Leased Tag rate best practice

I have a perspective project with a couple different leased tag groups. One for "standard" refresh which I use for things like numeric entries and other things that the user sets, and another for "fast" refresh for things like gauges and numeric displays. I've also created two connections to the PLC, one for standard tags and one for leased tags. Standard tags in the Default group are just for alarm tags.

For standard refresh, I have the rate set to 0 for the base Rate (which means from what I understand the tags will not update at all unless there is an active binding on them on the screen or an expression tag) and 1,000ms for the Leased rate. For fast refresh, it's 0 base Rate and 250ms for the Leased rate. All other settings are default, so the Data Mode is Subscribed, Read After Write is false, Optimistic writes is False, Publishing and sampling intervals for OPC UA are -1.

I have noticed in a lot of instances it will take some of my popups several seconds to get leased tag data, especially if it's a "fresh" invocation of the view. My popups have four gauges on them. The gauges are the "SVG Gauges for Perspective" I got off the exchange. I got those specifically because of performance considerations. However, when those popups load, it looks like the gauges "assemble" themselves and it can take more than a few seconds to do so. I don't know if this is specifically because the tags are leased or not, but I'm kind of surprised the loading times are so slow with arguably the most efficient objects possible. This leads me to my question.

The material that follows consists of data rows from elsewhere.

Lemma pool_cases p h : pool_shape n p ->
  (vacant p h /\ forall d r, directory p !! h <> Some (Live d r)) \/
  exists data page, page_ok page /\ packs data page /\ holds p h page /\ directory p !! h = Some (Live data ZPAGE_SIZE).
Proof using Hn.
  intros P. destruct (directory p !! h) as [[d r | nx] |] eqn:X.
  - pose proof (Forall_lookup_1 _ _ _ _ (po_slots n p P) X) as (-> & page & Hp & Hk). right. exists d, page. split_and!; try done. by eapply load_live.
  - left. split; [apply load_vacant; [done |] |]; intros; congruence.
  - left. split; [apply load_vacant; [done |] |]; intros; congruence.
Qed.

Lemma place_cases a p v : pool_shape n p -> slot_ok v -> is_live v = true ->
  (zpool.place n a p v = Some (Err OutOfMemory, p) /\ (Z.of_nat p.(slot_count) = U32_MAX \/ a.(index_ok) = false \/ a.(chunk_ok) = false)) \/
  exists h p', zpool.place n a p v = Some (Ok h, p') /\ updates p p' h v /\ (forall d r, directory p !! h <> Some (Live d r)) /\
    live_count (directory p') = live_count (directory p) + 1 /\ payload_sum (directory p') = payload_sum (directory p) + payload v.
Proof using Hn.
  intros P V Lv. destruct (free_head p) as [free |] eqn:F.
  - destruct (place_reuses a p v free P V Lv F) as (p' & next & E & U & X & D). right. exists free, p'.
    destruct (count_insert (directory p) free _ v X) as [Cl Cp]. rewrite <- D in Cl, Cp. unfold one in Cl. rewrite Lv in Cl. simpl in Cl, Cp.
    split_and!; [done | done | intros d r; congruence | lia | lia].
  - destruct (place_appends a p v P V Lv F) as [H | (p' & E & U & D)]; [by left |]. right. exists (slot_count p), p'.
    split_and!; [done | done | | |]; try rewrite D.
    + intros d r. rewrite lookup_ge_None_2 by (rewrite (po_count n p P); lia). done.
    + rewrite live_count_app, live_count_single. unfold one. by rewrite Lv.
    + rewrite payload_sum_app. unfold payload_sum at 2. simpl. lia.
Qed.
Lemma mapped_insert l i e v : l !! i = Some e -> mapped (<[i := v]> l) = mapped l - Z.b2z (has e) + Z.b2z (has v).
Proof.
  intros E. pose proof (lookup_lt_Some _ _ _ E). rewrite insert_take_drop by done. unfold mapped. rewrite <- (take_drop_middle l i e E) at 3.
  rewrite !filter_app, !length_app, !filter_cons. destruct e, v; simpl; lia.
Qed.

Lemma set_index d i v : zlen d.(index) = d.(capacity_lba) -> 0 <= i < d.(capacity_lba) ->
  set_at d.(index) i v = Some (<[Z.to_nat i := v]> d.(index)).
Proof. intros. apply set_at_some. lia. Qed.

Lemma write_slice_app {A} (pre mid post src : list A) : zlen src = zlen mid ->
  write_slice (pre ++ mid ++ post) (zlen pre) src = Some (pre ++ src ++ post).
Proof.
  intros L. unfold write_slice. fold (zlen src) (zlen (pre ++ mid ++ post)). rewrite (proj2 (Z.leb_le _ _)) by (rewrite !zlen_app, L; pose proof (zlen_nonneg post); lia).
  replace (Z.to_nat (zlen pre)) with (length pre) by (unfold zlen; lia). rewrite take_app_length. do 3 f_equal.
  replace (length src) with (length mid) by (unfold zlen in L; lia). by rewrite <- length_app, app_assoc, drop_app_length.
Qed.

(** The pages of a buffer that holds [k] of them. *)
Lemma split_pages k (l : list Z) : Forall (is_u 8) l -> Z.of_nat k * ZPAGE_SIZE <= zlen l ->
  exists pgs post, l = concat pgs ++ post /\ length pgs = k /\ Forall page_ok pgs.
Proof.
  revert l. induction k as [| k IH]; intros l B L; [by exists [], l |]. unfold ZPAGE_SIZE in L.
  destruct (split_zlen l 4096 ltac:(lia)) as (page & rest & -> & Lp). apply Forall_app in B as [Bp B]. rewrite zlen_app in L.
  destruct (IH rest B ltac:(unfold ZPAGE_SIZE; lia)) as (pgs & post & -> & Lk & Pk). exists (page :: pgs), post. simpl. rewrite <- app_assoc.
  split_and!; [done | lia |]. by constructor; [split |].
Qed.

Lemma zlen_concat (pgs : list (list Z)) : Forall page_ok pgs -> zlen (concat pgs) = Z.of_nat (length pgs) * ZPAGE_SIZE.
Proof. induction 1 as [| page pgs [L _] _ IH]; [done |]. simpl. rewrite zlen_app, IH, L. unfold ZPAGE_SIZE. lia. Qed.

Lemma payload_bound l : Forall slot_ok l -> 0 <= payload_sum l <= ZPAGE_COMPRESSED_MAX * live_count l.
Proof.
  change ZPAGE_COMPRESSED_MAX with 4128. induction 1 as [| s l Hs _ IH]; [by cbn |]. change (s :: l) with ([s] ++ l).
  rewrite live_count_app, payload_sum_app, live_count_single. unfold payload_sum at 1 3, one. simpl.
  destruct s as [dt r | ?]; simpl; [| lia]. destruct Hs as (_ & page & _ & b & _ & _ & _ & Hd). change ZPAGE_COMPRESSED_MAX with 4128 in Hd.
  pose proof (zlen_nonneg dt). lia.
Qed.

(** Why a store may be refused: a reservation, or every handle in use. *)
Definition refused (a : Reservations) (d : CompressedRamDisk) : Prop :=
  Z.of_nat d.(pool).(slot_count) = U32_MAX \/ granted a = false.

Section Disk.
Context (n : nat) (Hn : (0 < n)%nat).

Lemma entry_frame p p' e page h : pool_ok n p -> pool_ok n p' -> (forall j, j <> h -> directory p' !! j = directory p !! j) ->
  e <> Some h -> entry_page n p e page -> entry_page n p' e page.
Proof using Hn.
  intros P P' F N. destruct e as [g |]; [| done]. intros [H [data E]]. assert (g <> h) by congruence. split; [| exists data; by rewrite F].
  intros out L. rewrite (load_ext n Hn p p'); [by apply H | apply P | apply P' | by apply F].
Qed.

Lemma show_lookup d pages i : shows n d pages -> 0 <= i < d.(capacity_lba) ->
  exists e page, get_at d.(index) i = Some e /\ d.(index) !! Z.to_nat i = Some e /\ pages !! Z.to_nat i = Some page /\
    page_ok page /\ entry_page n d.(pool) e page.
Proof using Hn.
  intros [_ C _ Pk En _ _] Hi. destruct (get_at_some d.(index) i) as (e & G & E); [lia |].
  destruct (Forall2_lookup_l _ _ _ _ _ En E) as (page & Ep & He). exists e, page. split_and!; try done. by apply (Forall_lookup_1 _ _ _ _ Pk Ep).
Qed.

(** Changing one entry: the pool keeps the slots the other entries name. *)
Lemma show_update d pages i p' v page h :
  shows n d pages -> 0 <= i < d.(capacity_lba) -> pool_ok n p' -> page_ok page -> entry_page n p' v page ->
  (forall j, j <> h -> directory p' !! j = directory d.(pool) !! j) ->
  (forall k, Z.of_nat k <> i -> d.(index) !! k <> Some (Some h)) -> (v = None \/ v = Some h) ->
  live_count (directory p') = mapped (<[Z.to_nat i := v]> d.(index)) ->
  shows n (mk_disk p' (<[Z.to_nat i := v]> d.(index)) d.(capacity_lba)) (<[Z.to_nat i := page]> pages).
Proof using Hn.
  intros [P C W Pk En Di Mp] Hi P' Hp He F N Hv Hm. split; cbn [pool index capacity_lba]; try done.
  - unfold zlen in *. by rewrite length_insert.
  - by apply Forall_insert.
  - apply Forall2_same_length_lookup. rewrite !length_insert. split; [by eapply Forall2_length |]. intros k e pg E1 E2.
    destruct (decide (k = Z.to_nat i)) as [-> | Nk].
    + apply list_lookup_insert_Some in E1 as [(_ & <- & _) | (? & _)]; [| done]. apply list_lookup_insert_Some in E2 as [(_ & <- & _) | (? & _)]; done.
    + rewrite list_lookup_insert_ne in E1 by done. rewrite list_lookup_insert_ne in E2 by done.
      eapply entry_frame; [exact P | exact P' | exact F | | by eapply Forall2_lookup_lr]. intros ->. apply (N k); [lia | done].
  - intros a b g Ea Eb. destruct (decide (a = Z.to_nat i)) as [-> | Na], (decide (b = Z.to_nat i)) as [-> | Nb]; [done | ..].
    + apply list_lookup_insert_Some in Ea as [(_ & -> & _) | (? & _)]; [| done]. rewrite list_lookup_insert_ne in Eb by done.
      destruct Hv as [? | [= ->]]; [done |]. destruct (N b); [lia | done].
    + apply list_lookup_insert_Some in Eb as [(_ & -> & _) | (? & _)]; [| done]. rewrite list_lookup_insert_ne in Ea by done.
      destruct Hv as [? | [= ->]]; [done |]. destruct (N a); [lia | done].
    + rewrite list_lookup_insert_ne in Ea, Eb by done. by eapply Di.
Qed.


(** Dropping the prior version of a block leaves it reading as zeros. *)
Lemma release_ok d pages i : shows n d pages -> 0 <= i < d.(capacity_lba) ->
  exists d', ramdisk.release n d i = Some d' /\ shows n d' (<[Z.to_nat i := zero_page]> pages) /\
    d'.(index) !! Z.to_nat i = Some None /\ d'.(capacity_lba) = d.(capacity_lba) /\ d'.(pool).(slot_count) = d.(pool).(slot_count).
Proof using Hn.
  intros S Hi. pose proof S as [P C W Pk En Di Mp]. destruct (show_lookup d pages i S Hi) as (e & page & G & E & Ep & Hp & He).
  unfold ramdisk.release. rewrite G. destruct e as [h |].
  - rewrite set_index by done. destruct He as [Hh [data Hd]].
    destruct (free_spec n Hn d.(pool) h P) as (p' & -> & P' & _ & _ & F & _ & Lc & Sc).
    eexists. split; [reflexivity |]. split_and!; [| by apply list_lookup_insert_eq, (lookup_lt_Some _ _ _ E) | done | done].
    apply (show_update d pages i p' None zero_page h); auto using zero_page_ok; [done | |].
    + intros k Hk Ek. apply Hk. rewrite (Di _ _ _ Ek E). lia.
    + rewrite (Lc _ _ Hd), Mp, (mapped_insert _ _ _ None E). simpl. lia.
  - exists d. simpl in He. subst page. split_and!; [done | | done | done | done]. by rewrite list_insert_id.
Qed.

Lemma read_page_ok d pages i out : shows n d pages -> 0 <= i -> zlen out = ZPAGE_SIZE ->
  ramdisk.read_page n d i out =
    match pages !! Z.to_nat i with Some page => Some (Ok tt, page) | None => Some (Err OutOfRange, out) end.
Proof using Hn.
  intros S Hi L. unfold ramdisk.read_page. destruct (Z.leb_spec d.(capacity_lba) i) as [G | G].
  - rewrite lookup_ge_None_2; [done |]. rewrite <- (Forall2_length _ _ _ (sh_entries _ _ _ S)). pose proof (sh_capacity _ _ _ S). unfold zlen in *. lia.
  - destruct (show_lookup d pages i S ltac:(lia)) as (e & page & -> & _ & -> & Hp & He). destruct e as [h |].
    + destruct He as [Hh _]. by rewrite Hh.
    + simpl in He. subst page. do 2 f_equal. unfold zero_page, zlen in *. rewrite <- L, Nat2Z.id. clear. induction out as [| b out IH]; [done |]. simpl. by f_equal.
Qed.

(** A write of one block: done, refused out of range, or failed for memory, and
    then the block reads as zeros. *)
Lemma write_page_ok a d pages i data : shows n d pages -> 0 <= i -> page_ok data ->
  exists r d', ramdisk.write_page n a d i data = Some (r, d') /\ d'.(capacity_lba) = d.(capacity_lba) /\
    match r with
    | Ok _ => i < d.(capacity_lba) /\ shows n d' (<[Z.to_nat i := data]> pages)
    | Err OutOfRange => d.(capacity_lba) <= i /\ d' = d
    | Err DiskOutOfMemory => i < d.(capacity_lba) /\ shows n d' (<[Z.to_nat i := zero_page]> pages) /\
        d'.(pool).(slot_count) = d.(pool).(slot_count) /\ refused a d'
    | Err _ => False
    end.
Proof using Hn.
  intros S Hi Hd. unfold ramdisk.write_page. destruct (Z.leb_spec d.(capacity_lba) i) as [G | G]; [by exists (Err OutOfRange), d |].
  destruct (release_ok d pages i S ltac:(lia)) as (d1 & R & S1 & E1 & C1 & Sc). rewrite R. destruct (forallb _ data) eqn:Z.
  { rewrite (zeroes_page data Hd Z). by exists (Ok tt), d1. }
  pose proof S1 as [P1 K1 W1 _ En Di Mp]. destruct (store_spec n Hn a d1.(pool) data P1 Hd) as [[-> Hr] | (h & p' & dt & -> & P' & V & Hh & Hs & Nl & F & Lc)].
  { exists (Err DiskOutOfMemory), d1. destruct d1. by split_and!. }
  rewrite set_index by (done || lia). eexists (Ok tt), _. split; [reflexivity |]. split_and!; [done | done |].
  rewrite <- (list_insert_insert_eq pages (Z.to_nat i) data zero_page).
  apply (show_update d1 _ i p' (Some h) data h); auto; [lia | by split; eauto | |].
  - intros k _ Ek. destruct (Forall2_lookup_l _ _ _ _ _ En Ek) as (pg & _ & _ & dd & X). by destruct (Nl _ _ X).
  - rewrite Lc, Mp, (mapped_insert _ _ _ (Some h) E1). simpl. lia.
Qed.
(* ===== verification/RegionSearch.v ===== *)
(** Search, neighbours, visitors and iterators of [RegionIndex], on the tree the
    arena holds. *)

From stdpp Require Import sets sorting.
From S2P Require Import Prelude Word SortedMap RegionIndex RegionTree RegionUpdate.
Import region_index.

Section Search.
Context {V : Type}.
Implicit Types m : RegionIndex V.
Abbreviation tree := (@tree V).

(** Two trees that differ in their values only. *)
Definition same_shape (t t' : tree) : Prop :=
  tree_link t' = tree_link t /\ ht t' = ht t /\ indices t' = indices t /\ (balanced t -> balanced t').

Lemma same_shape_refl t : same_shape t t.
Proof. by split_and!. Qed.

Lemma same_shape_bin i l l' k v v' h r r' : same_shape l l' -> same_shape r r' -> same_shape (Bin i l k v h r) (Bin i l' k v' h r').
Proof. intros (Ll & Hl & Il & Bl) (Lr & Hr & Ir & Br). unfold same_shape. simpl. rewrite Hl, Hr, Il, Ir. intuition. Qed.

Lemma elems_indices f (t : tree) : (length (indices t) < f)%nat -> (length (elems t) < f)%nat.
Proof. by rewrite length_elems. Qed.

Is it better to have the base Rate on leased tags be something as opposed to zero? Like would it be better if every leased tag had a rate of say, 10,000ms and then a faster Leased/Driven rate? I've done some reading about it being an "expensive" process for a tag provider to change the read rate of a leased tag, which is the reason it's recommended to have a tag provider specifically for leased tags. But when most of my tags are leased, would it be better to at least have them scan occassionally rather than never? Is it faster to go from "scanning sometimes" to "scanning fast" than it is to go from "not scanning at all" to "scanning fast", or am I barking up the wrong tree?

You are probably suffering from this aspect of Ignition's OPC client:

Note that if there are ANY OPC tags have unknown OPC Item Paths, the corresponding OPC server connection will stay in that eight-second debounce as the tags retry.

For leased tags to have anywhere near sane behavior, there must be NO bad tags at all.

What Phil said is true, and also

there is no difference in speed, but what is different is that in one scenario you have a good quality value while you wait for the lease change, and in the other you don't.

edit: is this true? I would think a tag that gets unsubscribed gets something like Uncertain_LastUsableValue quality...

I'm not familiar enough with Perspective or how it uses tag subscriptions to talk about what kind of delays are possible there.

This is very good to know. We're still in the development phase, so bad tags are a fact of life as things change and we clean up. But it is of course our plan to have zero bad tags after the FAT. So this may be an issue that will 'go away' once we finish the project.

From my own personal experience and what I've noticed, if it's a new tag and it's leased with a 0ms rate, it will show a quality of Uncertain_InitialValue until an active binding leases it. Interestingly enough, I've also noticed that if the path is not valid, it will show as Bad even if nothing is activating that lease. In the course of development I've seen a lot of leased tags go from Bad to Uncertain by fixing the path. So something in the OPC driver is at least checking if the path is valid, even if the tag is not set to be read.